» Work task
For the records below, print the lines from the line with "Proof. exact (nth_positions d [] l). Qed." through the line with "apply andb_true_iff in H. destruct H as [Hl" exactly as written; include both end lines and exclude the rest.

» Provided material

(** C4: when the post is rejected with status code 410 the send resolves and
    the connection's record is gone from the registry; when it is rejected
    with anything else the send rejects with that same error (and the
    registry keeps its records). *)
Theorem sendToConnection_failed_post conn payload (w : World) e :
  transport (clientFor (apiGatewayManager w) conn) (id conn) payload = Some e →
  (statusCode e = Some 410%Z →
     (sendToConnection transport conn payload w).1 = Resolved tt
     ∧ connections (sendToConnection transport conn payload w).2
       = delete (id conn) (connections w)
     ∧ connections (sendToConnection transport conn payload w).2 !! id conn = None)
  ∧ (statusCode e ≠ Some 410%Z →
     (sendToConnection transport conn payload w).1 = Rejected e
     ∧ connections (sendToConnection transport conn payload w).2 = connections w).
Proof.
  intros Hpost. rewrite sendToConnection_spec. cbv zeta. rewrite Hpost.
  split.
  - intros Hcode%isStale_statusCode. rewrite Hcode. cbn [fst snd connections set_connections log_posted set_apiGatewayManager].
    split; [done|]. split; [done|]. apply lookup_delete_eq.
  - intros Hcode. destruct (isStale e) eqn:Hstale.
    + by apply isStale_statusCode in Hstale.
    + done.
Qed.

End Sending.

Section ClientReuse.

Variable transport : ApiGatewayManagementApi -> string -> string -> option Thrown.

Lemma sendToConnection_with_client conn payload (w : World) client :
  apiGatewayManager w = Some client →
  apiGatewayManager (sendToConnection transport conn payload w).2 = Some client
  ∧ posted (sendToConnection transport conn payload w).2
    = posted w ++ [{| via := client; ConnectionId := id conn; Data := payload |}].
Proof.
  intros Hclient. rewrite sendToConnection_spec. cbv zeta.
  rewrite Hclient. cbn [clientFor].
  destruct (transport client (id conn) payload) as [e|]; [destruct (isStale e)|]; done.
Qed.
(** * The FilterResult pipeline of [src/core/SkImageFilterTypes.cpp]

    A shallow embedding of the layer-space geometry, of the [Mapping]
    helpers and of the [FilterResult] operations ([applyCrop],
    [applyColorFilter], [applyTransform], [resolve], [rescale]), followed by
    the properties stated about them.

    Conventions.
    - [int] values are mathematical integers ([Z]); the conversions that
      saturate in the source ([sk_float_saturate2int] and friends) saturate
      here as well.  The one shift that can reach the sign bit of an [int]
      ([1 << (steps - 1)] in [downscale_step_count]) wraps to 32 bits.
    - [float] and [double] are IEEE-754 binary32 and binary64 values,
      computed with the round-to-nearest-even operations of [SpecFloat].
    - The mutable statistics sink of the [Context] is threaded explicitly.
    - Pixel production (devices, shaders, drawing) lives behind the [Backend]
      interface and is represented by a record of functions. *)

From Stdlib Require Import ZArith Bool List Lia.
From Stdlib Require Import Floats.SpecFloat.
Import ListNotations.

Local Open Scope Z_scope.
Local Open Scope bool_scope.

Set Implicit Arguments.

(* ===================================================================== *)
(** ** IEEE-754 scalars *)
(* ===================================================================== *)

(** The signed integer value [(-1)^s * m]. *)
Definition signed_mantissa (s : bool) (m : positive) : Z :=
  if s then Z.neg m else Z.pos m.

(** [floorf]/[floor] read as an integer; infinities and NaN have none. *)
Definition SFfloorZ (x : spec_float) : option Z :=
  match x with
  | S754_zero _ => Some 0
  | S754_finite s m e =>
      Some (if 0 <=? e then signed_mantissa s m * 2 ^ e
            else signed_mantissa s m / 2 ^ (- e))
  | _ => None
  end.

(** [ceilf]/[ceil] read as an integer. *)
Definition SFceilZ (x : spec_float) : option Z :=
  match x with
  | S754_zero _ => Some 0
  | S754_finite s m e =>
      Some (if 0 <=? e then signed_mantissa s m * 2 ^ e
            else - ((- signed_mantissa s m) / 2 ^ (- e)))
  | _ => None
  end.

(** The cast [(int) x] of a finite scalar truncates toward zero. *)
Definition SFtruncZ (x : spec_float) : option Z :=
  match x with
  | S754_finite true _ _ => SFceilZ x
  | _ => SFfloorZ x
  end.

(** [lo <= v <= hi] pinning, as [SkTPin]. *)
Definition SkTPin (v lo hi : Z) : Z := Z.max lo (Z.min v hi).

(** Saturating conversion of an already integral scalar: values beyond
    [hi] (and NaN, for which every comparison is false) become [hi], values
    below [lo] become [lo]. *)
Definition saturate2int (lo hi : Z) (x : spec_float) : Z :=
  match x with
  | S754_nan => hi
  | S754_infinity s => if s then lo else hi
  | _ => match SFtruncZ x with
         | Some v => SkTPin v lo hi
         | None => hi
         end
  end.

Definition SK_MaxS32 : Z := 2147483647.
Definition SK_MinS32 : Z := - SK_MaxS32.
Definition SK_MaxS32FitsInFloat : Z := 2147483520.
Definition SK_MinS32FitsInFloat : Z := - SK_MaxS32FitsInFloat.
(** [job_id], or a fresh one when it is [None] or empty. *)
Definition effective_job_id (w : World) (job_id : option string) : string :=
  match job_id with
  | Some j => if String.eqb j "" then uuid4 w else j
  | None => uuid4 w
  end.

Definition input_prefix (w : World) (job_id : string) : string :=
  PosixPath.join (LOCAL_STORAGE_PATH w) (job_id ++ "_input").

(** [split_video(video_url, splits, job_id, ...)] *)
Definition split_video (w : World) (video_url : string) (splits : list Split)
    (job_id : option string) (settings : EncodingSettings)
    : M Sys (list SegmentResult * string) :=
  fun sys =>
    let job_id := effective_job_id w job_id in
    match call (download_file w video_url (input_prefix w job_id)) sys with
    | (inl e, sys1) => (inl e, sys1)
    | (inr input_filename, sys1) =>
        let results0 := map (fun _ => Unprocessed) splits in
        match split_video_try w settings job_id splits input_filename
                (mkFrame sys1 results0 []) with
        | (inr r, fr) => (inr r, fr_sys fr)
        | (inl e, fr) =>
            (inl e,
             mkSys (cleanup input_filename (results fr) (files (fr_sys fr)))
                   (trace (fr_sys fr)))
        end
    end.

(** ** [routes/v1/video/split.py]: the handler [video_split] *)

(** The validated request body; the optional keys are read with
    [data.get(key, default)]. *)
Record RequestData : Type := mkData {
  d_video_url : string;
  d_splits : list Split;
  d_video_codec : option string;
  d_video_preset : option string;
  d_video_crf : option PyNum.num;
  d_audio_codec : option string;
  d_audio_bitrate : option string
}.

(** An item of [response].  A key that is absent is [None]; the value of
    ["error"] may itself be Python's [None]. *)
Record ResponseItem : Type := mkItem {
  item_index : nat;
  item_start : string;
  item_end : string;
  item_file_url : option string;
  item_error : option (option string)
}.

(** What the handler returns first: the response list, or [str(e)]. *)
Inductive Payload : Type :=
| Response (items : list ResponseItem)
| Message (msg : string).

Definition HandlerResult : Type := Payload * string * Z.

(** The machine and the local [response]. *)
Record HandlerFrame : Type := mkHandlerFrame {
  h_sys : Sys;
  response : list ResponseItem
}.

#[global] Instance HandlerFrame_HasSys : HasSys HandlerFrame := {|
  get_sys := h_sys;
  set_sys := fun s fr => mkHandlerFrame s (response fr)
|}.

(** [response.append(item)] *)
Definition append_response (item : ResponseItem) : M HandlerFrame unit :=
  fun fr => (inr tt, mkHandlerFrame (h_sys fr) (response fr ++ [item])).

Definition get_response : M HandlerFrame (list ResponseItem) :=
  fun fr => (inr (response fr), fr).

(** [l[i]]; [IndexError] out of range. *)
Definition list_get {S A} (l : list A) (i : nat) : M S A :=
  match l !! i with
  | Some x => ret x
  | None => lift (inl (mkExn IndexError "list index out of range"))
  end.

(** Truth value of [r.get("output_file")]. *)
Definition truthy (o : option string) : bool :=
  match o with
  | Some s => negb (String.eqb s "")
  | None => false
  end.

Section VideoSplit.
Variable w : World.

Definition settings_of (data : RequestData) : EncodingSettings :=
  mkSettings
    (default "libx264" (d_video_codec data))
    (default "medium" (d_video_preset data))
    (default (PyNum.PyInt 23) (d_video_crf data))
    (default "aac" (d_audio_codec data))
    (default "128k" (d_audio_bitrate data)).

(** Lines 93-103: upload one output and remove the local file. *)
Definition upload_output (item : ResponseItem) (path : string)
    : M HandlerFrame ResponseItem :=
  try_except None
    (cloud_url <- call (upload_file w path) ;;
     try_except None (os_remove path) (fun _ => ret tt) ;;;
     ret (mkItem (item_index item) (item_start item) (item_end item)
            (Some cloud_url) (item_error item)))%py
    (fun e =>
       ret (mkItem (item_index item) (item_start item) (item_end item)
              (item_file_url item) (Some (Some ("Upload failed: " ++ exn_str e))))).

(** Lines 91-106: the body of the loop over [enumerate(results)]. *)
Definition respond (splits : list Split) (entry : nat * SegmentResult)
    : M HandlerFrame unit :=
  let '(idx, r) := entry in
  (split <- list_get splits idx ;;
   let item := mkItem idx (split_start split) (split_end split) None None in
   item <- (if bool_decide (status r = ok) && truthy (output_file r)
            then upload_output item (default "" (output_file r))
            else ret (mkItem idx (split_start split) (split_end split)
                        None (Some (error_ r)))) ;;
   append_response item)%py.

(** Lines 73-116: the body of the handler's [try]. *)
Definition video_split_try (job_id : string) (data : RequestData)
    : M HandlerFrame HandlerResult :=
  let splits := d_splits data in
  (returned <-
     on_sys (split_video w (d_video_url data) splits (Some job_id)
               (settings_of data)) ;;
   let '(rs, input_filename) := returned in
   for_each (enumerate rs) (respond splits) ;;;
   try_except None (os_remove input_filename) (fun _ => ret tt) ;;;
   resp <- get_response ;;
   ret (Response resp, "/v1/video/split", 200))%py.

(** [video_split(job_id, data)] *)
Definition video_split (job_id : string) (data : RequestData)
    : Sys -> HandlerResult * Sys :=
  fun sys =>
    match video_split_try job_id data (mkHandlerFrame sys []) with
    | (inr r, fr) => (r, h_sys fr)
    | (inl e, fr) => ((Message (exn_str e), "/v1/video/split", 500), h_sys fr)
    end.

End VideoSplit.

(** * Vocabulary of the statements *)

(** ** What validation decides for one request

    A reading of lines 129-156 as a function of the request alone; the
    loop body is shown to follow it in [validate_split_verdict]. *)

Inductive Verdict : Type :=
| Accepted (start_seconds end_seconds : PyNum.num)
| Rejected (r : SegmentResult)
| Escapes (e : Exn).

Definition error_result (msg : string) : SegmentResult :=
  mkResult error None (Some msg).
Lemma collect_rows analyzer selected (s : resolver_state) :
  exists rows,
    snd (collected analyzer selected s) = rows
    /\ Forall2 (made ip_is_private analyzer) rows
         (plan analyzer (record_types_of analyzer selected)).
Proof.
  rewrite collect_plan.
  destruct (perform_all analyzer (plan analyzer (record_types_of analyzer selected)) (s, []))
    as (rows & Hrows & Hall).
  exists rows. split; [exact Hrows | exact Hall].
Qed.

End Run.

(** ** Sorting *)

Section Positions.

Context {A : Type}.

Lemma nth_positions (d : A) (pre l : list A) :
  map (fun i => nth i (pre ++ l) d) (seq (List.length pre) (List.length l)) = l.
Proof.
  revert pre. induction l as [|x t IH]; intros pre; [reflexivity|].
  cbn [List.length seq map]. rewrite nth_middle. f_equal.
  specialize (IH (pre ++ [x])). rewrite <- app_assoc, length_app in IH.
  cbn [List.length app] in IH. rewrite Nat.add_1_r in IH. exact IH.
Qed.

Lemma nth_all_positions (d : A) (l : list A) :
  map (fun i => nth i l d) (seq 0 (List.length l)) = l.
Proof. exact (nth_positions d [] l). Qed.

End Positions.

Lemma distinct_positions_NoDup (idx : list nat) :
  distinct_positions idx = true -> NoDup idx.
Proof.
  induction idx as [|i t IH]; simpl; intros H; [constructor|].
  apply andb_true_iff in H. destruct H as [Hi Ht].
  constructor; [|now apply IH].
  intros Hin. apply negb_true_iff in Hi.
  assert (E : existsb (Nat.eqb i) t = true).
  { apply existsb_exists. exists i. split; [exact Hin | apply Nat.eqb_refl]. }
  congruence.
Qed.

Lemma positions_of_spec (n : nat) (idx : list nat) :
  positions_of n idx = true ->
  Permutation idx (seq 0 n) /\ Forall (fun i => i < n) idx.
Proof.
  unfold positions_of. intros H.
  apply andb_true_iff in H. destruct H as [H Hd].
  apply andb_true_iff in H. destruct H as [Hl Hb].
  apply Nat.eqb_eq in Hl.
  assert (Hall : Forall (fun i => i < n) idx).
  { apply Forall_forall. intros i Hi.
    rewrite forallb_forall in Hb. apply Nat.ltb_lt. now apply Hb. }
  split; [|exact Hall].
  apply NoDup_Permutation_bis.
  - now apply distinct_positions_NoDup.
  - rewrite length_seq. lia.
  - intros i Hi. apply in_seq. rewrite Forall_forall in Hall. specialize (Hall i Hi). lia.
Qed.

Section Orders.

Context {A B : Type}.

Lemma StronglySorted_snoc (Q : A -> A -> Prop) (l : list A) (z : A) :
  StronglySorted Q l -> Forall (fun y => Q y z) l -> StronglySorted Q (l ++ [z]).
Proof.
  induction 1 as [|x t Ht IH Hx]; intros Hz; simpl.
  - constructor; constructor.
  - inversion Hz as [|? ? Hxz Htz]; subst.
    constructor; [now apply IH|].
    apply Forall_app. split; [exact Hx | now constructor].
Qed.

Lemma StronglySorted_rev_map (P : B -> B -> Prop) (Q : A -> A -> Prop) (g : B -> A)
    (l : list B) :
  (forall x y, In x l -> In y l -> P x y -> Q (g y) (g x)) ->
  StronglySorted P l -> StronglySorted Q (rev (map g l)).
Proof.
  intros HPQ Hs. induction Hs as [|x t Ht IH Hx]; simpl; [constructor|].
  apply StronglySorted_snoc.
  - apply IH. intros a b Ha Hb. apply HPQ; now right.
  - apply Forall_forall. intros y Hy.
    apply in_rev, in_map_iff in Hy. destruct Hy as (b & <- & Hb).
    rewrite Forall_forall in Hx. apply HPQ; [now left | now right | now apply Hx].
Qed.

Lemma StronglySorted_map (Q : A -> A -> Prop) (g : B -> A) (l : list B) :
  StronglySorted (fun x y => Q (g x) (g y)) l -> StronglySorted Q (map g l).
Proof.
  induction 1 as [|x t Ht IH Hx]; simpl; constructor; [exact IH|].
  apply Forall_map. exact Hx.
Qed.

» Completed task
Proof. exact (nth_positions d [] l). Qed.

End Positions.

Lemma distinct_positions_NoDup (idx : list nat) :
  distinct_positions idx = true -> NoDup idx.
Proof.
  induction idx as [|i t IH]; simpl; intros H; [constructor|].
  apply andb_true_iff in H. destruct H as [Hi Ht].
  constructor; [|now apply IH].
  intros Hin. apply negb_true_iff in Hi.
  assert (E : existsb (Nat.eqb i) t = true).
  { apply existsb_exists. exists i. split; [exact Hin | apply Nat.eqb_refl]. }
  congruence.
Qed.

Lemma positions_of_spec (n : nat) (idx : list nat) :
  positions_of n idx = true ->
  Permutation idx (seq 0 n) /\ Forall (fun i => i < n) idx.
Proof.
  unfold positions_of. intros H.
  apply andb_true_iff in H. destruct H as [H Hd].
  apply andb_true_iff in H. destruct H as [Hl Hb].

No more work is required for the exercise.